As far as your patients e-health record is concerned, the current state of security is nothing short of scary, so it’s a little hard to fathom why there is so much fuss over putting the information in a proper and secure cloud-based environment.

What sort of scary? Well, scary like try ringing your local path lab, quoting that you’re a local doctor – just look one up on Health Engine or one of the other burgeoning public doctor directories  (you can even access their AHPRA No if you like on another site but I won’t detail that one here) – quote a common test for a person you know to live locally (or John Smith if you like) and see what happens. Scary.
The greatest protection probably for the current state of e-health record security is that it’s usually not very interesting data. Of course, the  STD test results of some big wig CEO who just returned from an exotic overseas conference where he got a bit drunk one night and can’t remember why he woke up in someone else’s room,  might be of some use to his disgruntled employees. But these aren’t the sort of things that the people who are lurking on the dark side of the web are that interested in. They usually want volume and a rapid dollar return on their hacking investment. That would be hard to get hacking medical records.

It would be awful for people emotionally of course, and this must play an important part in our thinking on this issue. But practically, the return and motive just aren’t there mostly. And there is no comparison between the security on a decent cloud service to what we currently accept every day.

How safe are your records on your local practice server or even on a networked surgery server operating off a local practice server hub and locked up somewhere?  How safe are they on the virtual private network of your scriptwriter provider? Very unsafe, especially compared to the sort of security that is now bank and financial services standard that you get in most high standard cloud data facilities. These places are much harder to get into than banks. You couldn’t  even blow one up if you secured yourself the best bunker-piercing missile the US airforce has to offer.
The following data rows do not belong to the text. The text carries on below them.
(** Resetting a map task that the worker does not hold itself. *)
Lemma keeps_missing id c fs :
  coord_wf c → ¬ good c fs id →
  keeps c fs (ReportMissingMapOutputs {| rm_MapTaskID := id |} c) fs.
Proof.
  intros Hwf Hng. rewrite /ReportMissingMapOutputs /=.
  destruct (mapTasks c !! id) as [mt|] eqn:Hmt; [|done]. case_bool_decide; [|done].
  destruct (wf_map _ Hwf _ _ Hmt) as (HID & _ & _). rewrite HID. split.
  - intros id' Hg. assert (id ≠ id') by (by intros ->).
    destruct Hg as [(mt' & Hmt' & Hst') Ha Hf]. split; simpl; [|intros rid rt'|done].
    + exists mt'. by rewrite lookup_insert_ne.
    + rewrite lookup_fmap. intros (rt & Hrt & ->)%fmap_Some. simpl.
      rewrite lookup_delete_ne //. by eapply (Ha _ rt).
  - intros rid (rt & Hrt & Hs). exists (upd_outputs (delete id) rt). split; [|done].
    by rewrite /= lookup_fmap Hrt.
Qed.
End achieved.

(** ** A worker that runs alone *)

Section solo.
Context `{KVCodecLaws}.
Context (mapf : string → string → list KeyValue) (reducef : string → list string → string).
Context (input : string → option string).
Context (w_addr : nat → string) (w_dir : nat → nat).
Context (files : list string) (n : Z).
Context (locked : bool) (w : nat).

Abbreviation step := (sys_step mapf reducef input w_addr w_dir locked).
Abbreviation inv := (sys_inv mapf reducef input files n locked).
Abbreviation wfs := (λ s : Sys, dir_of s (w_dir w)).

(** The worker stays alive, and gives up a fetch only if nobody can serve it. *)
Definition no_failure (s : Sys) (p : WPhase) : Prop :=
  match p with
  | WDead => False
  | WReportMissing id => ∀ t b addr todo acc kvs,
      s_phase s !! w = Some (WFetching t b ((id, addr) :: todo) acc) →
      ¬ fetched w_addr w_dir s w b id addr kvs
  | _ => True
  end.

(** A step of the system that is a step of [w], without a failure of [w]. *)
Definition solo_step (s s' : Sys) : Prop :=
  step s s' ∧ (∀ w', w' ≠ w → s_phase s' !! w' = s_phase s !! w') ∧
  ∃ p, s_phase s' !! w = Some p ∧ no_failure s p.

Lemma solo_intro s s1 p :
  step s (set_phase w p s1) → s_phase s1 = s_phase s → no_failure s p →
  solo_step s (set_phase w p s1).
Proof.
  intros Hs Hph Hp. split; [done|]. split.
  - intros w' Hw'. by rewrite /= lookup_insert_ne // Hph.
  - exists p. by rewrite /= lookup_insert_eq.
Qed.

Lemma solo_others s s' w' :
  rtc solo_step s s' → w' ≠ w → s_phase s' !! w' = s_phase s !! w'.
Proof.
  induction 1 as [s|s1 s2 s3 (_ & Ho & _) _ IH]; [done|]. intros Hw'.
  rewrite IH //. by apply Ho.
Qed.

Lemma phase_set p s : s_phase (set_phase w p s) !! w = Some p.
Proof. by rewrite /= lookup_insert_eq. Qed.

Lemma set_phase_set p q s : set_phase w p (set_phase w q s) = set_phase w p s.
Proof. by rewrite /set_phase /= insert_insert_eq. Qed.

Lemma dir_set fs s : dir_of (set_dir (w_dir w) fs s) (w_dir w) = fs.
Proof. by rewrite /dir_of /= lookup_insert_eq. Qed.

Hypothesis Hn : 0 < n.
Hypothesis Hfits : Z.of_nat (length files) + n < 2 ^ 63.
Hypothesis Hread : ∀ f, f ∈ files → is_Some (input f).
Hypothesis Hvalid : ∀ f content, input f = Some content → Forall codec_valid (mapf f content).

Lemma solo_inv s s' : rtc solo_step s s' → inv s → inv s'.
Proof using Hn Hfits Hread Hvalid.
  induction 1 as [s|s1 s2 s3 (Hs & _) _ IH]; [done|]. intros Hinv. apply IH.
  by eapply sys_step_inv.
Qed.

(** A request that is answered, encoded at once or later. *)
Lemma solo_request s T c' r :
  s_phase s !! w = Some WIdle → RequestTask (run_env input T (s_coord s)) (s_coord s) = (c', inr r) →
  rtc solo_step s (set_phase w (WHolding (encode_reply c' r)) (set_coord c' s)).
Proof.
  intros Hw Hreq.
  assert (solo_step s (set_phase w (if locked then WHolding (encode_reply c' r) else WPending r)
            (set_coord c' s))) as Hstep.
  { apply solo_intro; [|done|by destruct locked].
    eapply (st_request _ _ _ _ _ _ s w (run_env input T (s_coord s))); [done| |done|done].
    split; apply range_order_default. }
  destruct locked; [by apply rtc_once|].
  eapply rtc_l; [exact Hstep|]. apply rtc_once.
  rewrite -(set_phase_set (WHolding _) (WPending r)).
  apply solo_intro; [|done|done].
  change (encode_reply c' r) with
    (encode_reply (s_coord (set_phase w (WPending r) (set_coord c' s))) r).
  apply st_encode, phase_set.
Qed.

(** ** A round with a map task *)

Lemma request_map s :
  inv s → allMapTasksDoneLocked (s_coord s) = false →
  ∃ T id mt content, mapTasks (s_coord s) !! id = Some mt ∧
    State (mt_Task mt) ≠ TaskStateDone ∧ input (mt_File mt) = Some content ∧
    RequestTask (run_env input T (s_coord s)) (s_coord s) =
      (mark_map_running T id (s_coord s),
       inr {| rr_Task := PtrMap id; rr_MapData := Some (mkMapTaskData (mt_File mt) content n);
              rr_ReduceData := None |}).
Proof using Hn Hfits Hread.
  intros Hinv Hall.
  destruct (late_clock (s_coord s)) as (T & Hlate & _); [by apply Hinv|]. exists T.
  destruct (RequestTask (run_env input T (s_coord s)) (s_coord s)) as [c' out] eqn:Hreq.
  pose proof Hreq as [(id & mt & Hid & Hsh & -> & ->)|[(id & rt & _ & _ & Hd & _)|
    (_ & _ & Hpick & _)]]%RequestTask_inv; [|congruence|].
  - exists id, mt. simpl.
    assert (map_skel (MakeCoordinator 0 files n).2 !! id = Some (mt_File mt, mt_Buckets mt))
      as Hsk by (rewrite -(inv_map_skel _ _ _ _ _ _ _ Hinv) /map_skel lookup_fmap Hid //).
    apply map_skel_lookup in Hsk as (-> & i & Hf & _); [|done..].
    destruct (Hread (mt_File mt)) as [content Hc]; [by apply list_elem_of_lookup; exists i|].
    exists content. rewrite Hc. split; [done|]. split; [by eapply shouldAssign_not_done|done].
  - exfalso. rewrite pickMap_None in Hpick; [|apply range_order_default].
    apply not_true_iff_false in Hall. apply Hall, allMapTasksDone_true.
    intros id mt Hid. destruct (decide (State (mt_Task mt) = TaskStateDone)); [done|].
    specialize (Hpick _ _ Hid). simpl in Hpick. rewrite (Hlate _ _ Hid) // in Hpick.
Qed.

(** Running the task: the directory it leaves. *)
Lemma solo_map s t f content :
  s_phase s !! w = Some (WHolding (mkTaskReply (Some t) (Some (mkMapTaskData f content n)) None)) →
  Type_ t = TaskMap → 0 ≤ ID t →
  ∃ fs', rtc solo_step s (set_phase w (WReport t) (set_dir (w_dir w) fs' s)) ∧
    (∀ id b, is_Some (wfs s !! taskIntermediateFileName id b) →
             is_Some (fs' !! taskIntermediateFileName id b)) ∧
    (∀ b, 0 ≤ b < n → is_Some (fs' !! taskIntermediateFileName (ID t) b)).
Proof using Hn Hfits.
  intros Hw Hty Hpos. destruct (temp_free (wfs s)) as [u Hu].
  destruct (runMapTask_ok u (wfs s) t (mkMapTaskData f content n) mapf Hn) as [fs' Hrun].
  assert (∀ b : Z, env_fresh (write_ok u) (wfs s)) as Hfresh.
  { intros _ tmp [= <-]. split; [done|by eexists]. }
  exists fs'. split.
  { apply rtc_once, solo_intro; [|done|done].
    by eapply (st_map _ _ _ _ _ _ s w _ t _ (λ _, write_ok u) fs' None);
      [..|intros b; apply Hfresh|exact Hrun]. }
  apply runMapTask_files in Hrun as [Hother Hfs]; [|done..]. simpl in Hother, Hfs.
  assert (∀ b, 0 ≤ b < n → is_Some (fs' !! taskIntermediateFileName (ID t) b)) as Hnew.
  { intros b Hb. by destruct (Hfs b Hb) as [->|[? _]]. }
  split; [|done]. intros id b Hold.
  destruct (decide (taskIntermediateFileName id b ∈ taskIntermediateFileName (ID t) <$> seqZ 0 n))
    as [(b' & -> & Hb'%elem_of_seqZ)%list_elem_of_fmap|Hno]; [apply Hnew; lia|].
  rewrite Hother //. intros b' Hb' Heq. apply Hno. rewrite Heq.
  apply list_elem_of_fmap. exists b'. split; [done|]. apply elem_of_seqZ. lia.
Qed.

(** While a map task is not done, the next round of the worker completes one. *)
Lemma map_round s :
  inv s → s_phase s !! w = Some WIdle → allMapTasksDoneLocked (s_coord s) = false →
  ∃ s' id, rtc solo_step s s' ∧ s_phase s' !! w = Some WIdle ∧
    keeps (w_addr w) n (s_coord s) (wfs s) (s_coord s') (wfs s') ∧ is_map_id files n id ∧
    ¬ good (w_addr w) n (s_coord s) (wfs s) id ∧ good (w_addr w) n (s_coord s') (wfs s') id.
Proof using Hn Hfits Hread.
  intros Hinv Hw Hall.
  destruct (request_map s Hinv Hall) as (T & id & mt & content & Hid & Hst & _ & Hreq).
  apply solo_request in Hreq; [|done]. set (c1 := mark_map_running T id (s_coord s)) in *.
  destruct (wf_map _ (inv_wf _ _ _ _ _ _ _ Hinv) _ _ Hid) as (HID & Hty & _).
  set (t := MarkRunning T (mt_Task mt)).
  assert (mapTasks c1 !! id = Some (upd_map_Task (MarkRunning T) mt)) as Hid1
    by rewrite /c1 /= lookup_alter_eq Hid //.
  assert (is_map_id files n id) as Hmid.
  { eapply skel_is_map_id; [by eapply inv_map_skel|]. by eexists. }
  rewrite /encode_reply /= Hid1 /= -/t in Hreq.
  set (s1 := set_phase w _ (set_coord c1 s)) in Hreq.
  destruct (solo_map s1 t (mt_File mt) content) as (fs' & Hmap & Hkeep & Hnew);
    [apply phase_set|done|rewrite /= HID; by eapply is_map_id_nonneg|].
  rewrite /= HID in Hnew.
  destruct (keeps_complete_map (w_addr w) n t (upd_map_Task (MarkRunning T) mt) c1 fs')
    as (c2 & Hrep & Hk2 & Hgood); [done|by rewrite /= HID|done|done|by rewrite /= HID|].
  rewrite /= HID in Hgood.
  set (s2 := set_phase w WIdle (set_coord c2 (set_phase w (WReport t) (set_dir (w_dir w) fs' s1)))).
  assert (dir_of s2 (w_dir w) = fs') as Hd by exact (dir_set fs' s1).
  exists s2, id.
  split; [|split; [apply phase_set|]].
  { etrans; [exact Hreq|]. etrans; [exact Hmap|].
    apply rtc_once, solo_intro; [|done|done]. by eapply st_report; [apply phase_set|]. }
  cbv beta. rewrite Hd. split; [|split; [done|split; [|done]]].
  - eapply keeps_trans; [|exact Hk2]. eapply keeps_trans; [by eapply keeps_mark_map|].
    by apply keeps_files.
  - intros [(mt' & Hmt' & Hst') _ _]. simplify_eq.
Qed.

(** ** A round with a reduce task *)

Lemma set_phase_id p s : s_phase s !! w = Some p → set_phase w p s = s.
Proof. intros Hw. destruct s. by rewrite /set_phase /= insert_id. Qed.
The medical web iceberg is growing bigger and bigger, as the web does. And despite all the press hype about hacks into the likes of Ashley Maddison and the US Army, the security around the emerging major ‘cloud hubs’ is huge compared to what we have currently and what we accept in our everyday lives when we log onto the likes of Facebook and Twitter.

There are very real problems to be faced in getting the e-Health record going (not the least of which is how it’s been managed by NEHTA – not greatest ROI on $1 billion spent so far).

The security of your patients e-Health record ‘in the cloud’ isn’t one of them.